(* ===== verification/ProcOps.v ===== *)
(** * The system calls on processes keep the kernel well formed

  [kernel_ok] collects the invariants of the tables; for each operation of [Proc], the state that it
  makes of a well-formed one. *)

From S2P Require Import Prelude Rlist Lists Iface Kernel Dev Streams Proc ProcInv.

Section kernel_ok.
Context {Task T S B : Type} `{SerialOps B} `{SpawnOps T S} `{WakeOps T S}.
Context (sched_ok : S -> Prop).
Implicit Types (k : kernel Task T S B) (pc : PCB Task T) (p c q cur : nat) (L : lists) (fl : list nat) (hold : nat -> list nat).

(** A block that is not of a live process has no files. *)
Definition no_files pc : Prop := FIDT pc = repeat None MAX_FILEID.

Record kernel_ok (n : nat) hold L fl k : Prop := {
  ko_raw : praw n k L fl;
  ko_tree : ptree (PT k) L;
  ko_files : files_ok n hold k;
  ko_devices : devices_ok k;
  ko_dead p pc : PT k !! p = Some pc -> pstate pc <> ALIVE -> no_files pc;
  ko_sched : sched_ok (sched k)
}.

(** *** File ids that stay *)

Definition same_fids (m m' : gmap nat (PCB Task T)) : Prop := forall p, FIDT <$> m' !! p = FIDT <$> m !! p.

Lemma same_fids_insert (m : gmap nat (PCB Task T)) p pc pc' : m !! p = Some pc -> FIDT pc' = FIDT pc -> same_fids m (<[p := pc']> m).
Proof.
  intros Hp E q. destruct (decide (p = q)) as [<-|Hne]; [|by rewrite lookup_insert_ne].
  rewrite lookup_insert_eq, Hp. simpl. by rewrite E.
Qed.

Lemma files_same n hold k k' : files_ok n hold k -> same_fids (PT k) (PT k') -> FT k' = FT k -> flists k' = flists k ->
  serial_ports (ports k') = serial_ports (ports k) -> files_ok n hold k'.
Proof.
  intros F Hs E1 E2 E3. assert (forall p, fids k' p = fids k p) as Hf.
  { intros p. specialize (Hs p). unfold fids. destruct (PT k' !! p), (PT k !! p); simpl in Hs; congruence. }
  split; [|intros p pc Hp|apply F|apply F].
  - eapply fcb_inv_ext; [by eapply fl_inv| |done..]. intros f. apply refs_ext. intros p _. unfold uses. by rewrite Hf.
  - specialize (Hs p). rewrite Hp in Hs. destruct (PT k !! p) as [pc0|] eqn:E; [|done]. simpl in Hs. injection Hs as Hs.
    rewrite Hs. by eapply fl_len.
Qed.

........

_TRY IT_:
Please retype the listing word for word, from its first line through the line containing "Context (sched_ok : S -> Prop).", and add nothing else.

_RESPONSE TO THIS EXERCISE_:
(* ===== verification/ProcOps.v ===== *)
(** * The system calls on processes keep the kernel well formed

  [kernel_ok] collects the invariants of the tables; for each operation of [Proc], the state that it
  makes of a well-formed one. *)

From S2P Require Import Prelude Rlist Lists Iface Kernel Dev Streams Proc ProcInv.

Section kernel_ok.
Context {Task T S B : Type} `{SerialOps B} `{SpawnOps T S} `{WakeOps T S}.
Context (sched_ok : S -> Prop).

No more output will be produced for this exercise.